Work item. Search the entries for the word "Hinv". Copy each line in which it is found.

------------

(** A socket without a port gets one and is registered. *)
Lemma allocate_inv random i n s :
  net_inv n -> n_sockets n !! i = Some s -> m_originator s = None ->
  exists n' e, allocate_local_port_if_needed random i n = Ok (n', e) /\ net_inv n' /\
    (exists s', n_sockets n' !! i = Some s' /\ m_originator s' = None /\ (e = None -> m_local_port s' <> 0)).
Proof.
  intros Hinv Hs Ho. unfold allocate_local_port_if_needed, get. rewrite Hs. cbn [of_opt res_bind].
  destruct (Z.eqb_spec (m_local_port s) 0) as [E|E]; cbn [negb]; [|eexists _, _; split; [done|]; split; [done|]; by exists s].
  destruct (allocate_port_spec random i n s Hs) as [(p & Hp & Hfree & ->)|[_ ->]];
    [|eexists _, _; split; [done|]; split; [done|]; by exists s].
  assert (p <> 0) as Hp0 by (unfold first_ephemeral_port in Hp; lia).
  eexists _, _. split; [done|]. split; [|exists (with_local_port p s); cbn [register put n_sockets]; rewrite lookup_insert_eq; done].
  pose proof Hinv as [H1 H2 H3 H4]. split; cbn [register put n_sockets n_by_tuple].
  - intros t j [[<- <-]|[_ Hj]]%lookup_insert_Some.
    + exists (with_local_port p s). by rewrite lookup_insert_eq.
    + destruct (H1 t j Hj) as (r & Hr & Hrp & Hz). exists r. rewrite lookup_insert_ne; [done|]. intros <-. congruence.
  - intros j r o Hj Hoj. destruct (decide (j = i)) as [->|Hd].
    { rewrite lookup_insert_eq in Hj. injection Hj as <-. cbn in Hoj. congruence. }
    rewrite lookup_insert_ne in Hj by auto. destruct (H2 j r o Hj Hoj) as (K1 & K2 & l & K3 & K4). split; [done|].
    split; [rewrite lookup_insert_ne; [done|]; intros Et; apply Hfree; unfold port_taken; rewrite Et; congruence|].
    destruct (decide (o = i)) as [->|Hoi].
    + exists (with_local_port p s). rewrite lookup_insert_eq. split; [done|]. assert (l = s) as -> by congruence. done.
    + exists l. by rewrite lookup_insert_ne by auto.
  - intros j r [[_ <-]|[_ Hj]]%lookup_insert_Some; [by apply (H3 i s)|by eapply H3].
  - intros j r [[_ <-]|[_ Hj]]%lookup_insert_Some; [done|by eapply H4].
Qed.
(* ===== verification/Paths.v ===== *)
(** * Strings and paths

    AK/StringView.cpp (split_view, substring_view_starting_after_substring) and
    AK/LexicalPath.cpp.  A view is the text it shows with its offset in the string
    it was cut from, so that the rest of a path after one of its parts is taken
    from the path as the code takes it. *)
From S2P Require Import Prelude.
From Stdlib Require Import Ascii String.

Open Scope Z_scope.

Module StringView.

Record View := mkView { v_offset : nat; v_text : string }.

Definition is_empty (s : string) : bool := match s with EmptyString => true | String _ _ => false end.

Fixpoint contains (s : string) (needle : ascii) : bool :=
  match s with
  | EmptyString => false
  | String c rest => Ascii.eqb c needle || contains rest needle
  end.

Section Split.
Context (separator : ascii) (keep_empty : bool).

(** [current] is the text from [substart] to the character the loop is at. *)
Fixpoint split_loop (rest : string) (substart : nat) (current : string) : list View :=
  let part := if negb (is_empty current) || keep_empty then [mkView substart current] else [] in
  match rest with
  | EmptyString => part
  | String ch rest' =>
      if Ascii.eqb ch separator
      then part ++ split_loop rest' (substart + String.length current + 1) ""
      else split_loop rest' substart (current ++ String ch "")
  end.

Definition split_view (s : string) : list View :=
  if is_empty s then [] else split_loop s 0 "".
End Split.

Fixpoint string_drop (n : nat) (s : string) : string :=
  match n, s with
  | S n', String _ s' => string_drop n' s'
  | _, _ => s
  end.

Definition substring_view_starting_after_substring (s : string) (v : View) : res string :=
  let first := (v_offset v + String.length (v_text v))%nat in
  VERIFY (first <=? String.length s)%nat ;; Ok (string_drop first s).

(** StringUtils::starts_with and contains with the needle given. *)
Fixpoint starts_with (s needle : string) : bool :=
  match needle, s with
  | EmptyString, _ => true
  | String c needle', String d s' => Ascii.eqb c d && starts_with s' needle'
  | String _ _, EmptyString => false
  end.

Fixpoint contains_string (s needle : string) : bool :=
  starts_with s needle || match s with EmptyString => false | String _ s' => contains_string s' needle end.

Definition ends_with_slash (s : string) : bool :=
  match String.get (String.length s - 1) s with
  | Some c => negb (is_empty s) && Ascii.eqb c "/"
  | None => false
  end.

(** [find_last_of] a character: its index. *)
Fixpoint find_last_of (s : string) (c : ascii) : option nat :=
  match s with
  | EmptyString => None
  | String d s' => match find_last_of s' c with
                   | Some n => Some (S n)
                   | None => if Ascii.eqb d c then Some O else None
                   end
  end.

Definition texts (l : list View) : list string := map v_text l.

End StringView.

Module LexicalPath.
Import StringView.

Record LexicalPath := mkLexicalPath {
  m_is_absolute : bool; m_parts : list string; m_string : string; m_dirname : string;
  m_basename : string; m_title : string; m_extension : string }.

Definition first_is_slash (s : string) : bool :=
  match s with String c _ => Ascii.eqb c "/" | EmptyString => false end.

(** One turn of the first loop of canonicalize. *)
Definition canonical_step (absolute : bool) (canonical_parts : list string) (part : string) : list string :=
  if (part =? ".")%string then canonical_parts
  else
    let keep := if is_empty part then canonical_parts else canonical_parts ++ [part] in
    if (part =? "..")%string then
      match last canonical_parts with
      | None => if absolute then canonical_parts else keep
      | Some l => if negb (l =? "..")%string then removelast canonical_parts else keep
      end
    else keep.

Definition canonical_parts (absolute : bool) (parts : list string) : list string :=
  foldl (canonical_step absolute) [] parts.

(** The builders: a slash before every part but the first of a relative path. *)
Fixpoint build (slash : bool) (parts : list string) : string :=
  match parts with
  | [] => ""
  | p :: rest => (if slash then "/" else "") ++ p ++ build true rest
  end%string.

Definition create (s : string) : LexicalPath :=
  if is_empty s then mkLexicalPath false [] s "" "" "" ""
  else
    let absolute := first_is_slash s in
    let canonical := canonical_parts absolute (texts (split_view "/" false s)) in
    match last canonical with
    | None => mkLexicalPath absolute [] "/" "/" "/" "" ""
    | Some base =>
        let '(title, extension) :=
          match find_last_of base "." with
          | Some last_dot => (substring 0 last_dot base, substring (last_dot + 1) (String.length base - last_dot - 1) base)
          | None => (base, ""%string)
          end in
        mkLexicalPath absolute canonical (build absolute canonical)
          (build absolute (removelast canonical)) base title extension
    end.

Definition basename (s : string) : string := m_basename (create s).
Definition parts (s : string) : list string := m_parts (create s).

Definition canonicalized_path (s : string) : string := m_string (create s).

Definition relative_path (absolute_path prefix : string) : string :=
  if negb (m_is_absolute (create absolute_path)) || negb (m_is_absolute (create prefix)) then ""
  else if negb (starts_with absolute_path prefix) then absolute_path
  else
    let prefix_length := (String.length (m_string (create prefix)) + (if (prefix =? "/")%string then 0 else 1))%nat in
    if (String.length absolute_path <=? prefix_length)%nat then ""
    else string_drop prefix_length absolute_path.

End LexicalPath.

(** ** Facts *)
Module PathFacts.
Import StringView LexicalPath.

#[local] Arguments String.append !_ _ / : simpl nomatch.
#[local] Arguments String.length !_ / : simpl nomatch.

(** A name a directory entry has: no slash, not empty, neither dot nor dot-dot. *)
Definition plain (name : string) : bool :=
  negb (contains name "/") && negb (is_empty name) && negb (name =? ".")%string && negb (name =? "..")%string.

Lemma string_app_nil (s : string) : (s ++ "")%string = s.
Proof. induction s as [|c s IH]; cbn; [done|by rewrite IH]. Qed.

Lemma string_app_assoc (a b c : string) : ((a ++ b) ++ c)%string = (a ++ (b ++ c))%string.
Proof. induction a as [|x a IH]; cbn; [done|by rewrite IH]. Qed.

Lemma string_length_app (a b : string) : String.length (a ++ b) = (String.length a + String.length b)%nat.
Proof. induction a as [|x a IH]; cbn; [done|by rewrite IH]. Qed.

Lemma is_empty_app (a b : string) : is_empty (a ++ b) = is_empty a && is_empty b.
Proof. by destruct a. Qed.

Lemma contains_app (a b : string) c : contains (a ++ b) c = contains a c || contains b c.
Proof. induction a as [|x a IH]; cbn; [done|]. by rewrite IH, orb_assoc. Qed.

Lemma plain_spec name : plain name = true <->
  contains name "/" = false /\ is_empty name = false /\ (name =? ".")%string = false /\ (name =? "..")%string = false.
Proof.
  unfold plain. rewrite !andb_true_iff, !negb_true_iff. tauto.
Qed.

Section Loop.
Context (keep : bool).
Let loop := split_loop "/" keep.

(** Characters that are not the separator join the current part. *)
Lemma split_loop_text name rest off cur : contains name "/" = false ->
  loop (name ++ rest) off cur = loop rest off (cur ++ name).
Proof using Type.
  revert cur. induction name as [|c name IH]; intros cur H; [by rewrite string_app_nil|].
  cbn in H |- *. apply orb_false_iff in H as [Hc H]. fold loop. rewrite Hc.
  rewrite IH by done. by rewrite string_app_assoc.
Qed.
(* ===== verification/Vfs.v ===== *)
(** * The virtual file system

    Kernel/FileSystem/VirtualFileSystem.cpp and Custody.cpp, Inode::resolve_as_link,
    and Kernel/Syscalls/unveil.cpp.  A custody is the way a path was resolved: an
    inode with its name, and the custody of the directory it was found in.  The
    operations take the mounts, the process that calls, and the inodes of all file
    systems through the class [Inodes].  A null pointer that the code follows is
    [VerifyFailed], as RefPtr checks it. *)
From Stdlib Require Import Ascii String.
From S2P Require Import Prelude KBuffer Credentials Mmap Paths FileSystem Unveil.
Import Errno.

Module Custody.

Inductive Custody :=
| mkCustody (m_parent : option Custody) (m_name : string) (m_inode : InodeIdentifier) (m_mount_flags : Z).

Definition parent (c : Custody) : option Custody := let '(mkCustody p _ _ _) := c in p.
Definition name (c : Custody) : string := let '(mkCustody _ n _ _) := c in n.
Definition inode (c : Custody) : InodeIdentifier := let '(mkCustody _ _ i _) := c in i.
Definition mount_flags (c : Custody) : Z := let '(mkCustody _ _ _ f) := c in f.

(** The custody, its parent, and so on. *)
Fixpoint chain (c : Custody) : list Custody :=
  match c with
  | mkCustody (Some p) _ _ _ => c :: chain p
  | mkCustody None _ _ _ => [c]
  end.

(** String::characters() up to the null character that ends it. *)
Fixpoint c_string (s : string) : string :=
  match s with
  | EmptyString => EmptyString
  | String c rest => if Ascii.eqb c zero then EmptyString else String c (c_string rest)
  end.

Definition absolute_path (c : Custody) : string :=
  match parent c with
  | None => "/"
  | Some _ => LexicalPath.build true (c_string <$> rev (removelast (name <$> chain c)))
  end.

End Custody.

------------

Answer.
  intros Hinv Hs Ho. unfold allocate_local_port_if_needed, get. rewrite Hs. cbn [of_opt res_bind].
  pose proof Hinv as [H1 H2 H3 H4]. split; cbn [register put n_sockets n_by_tuple].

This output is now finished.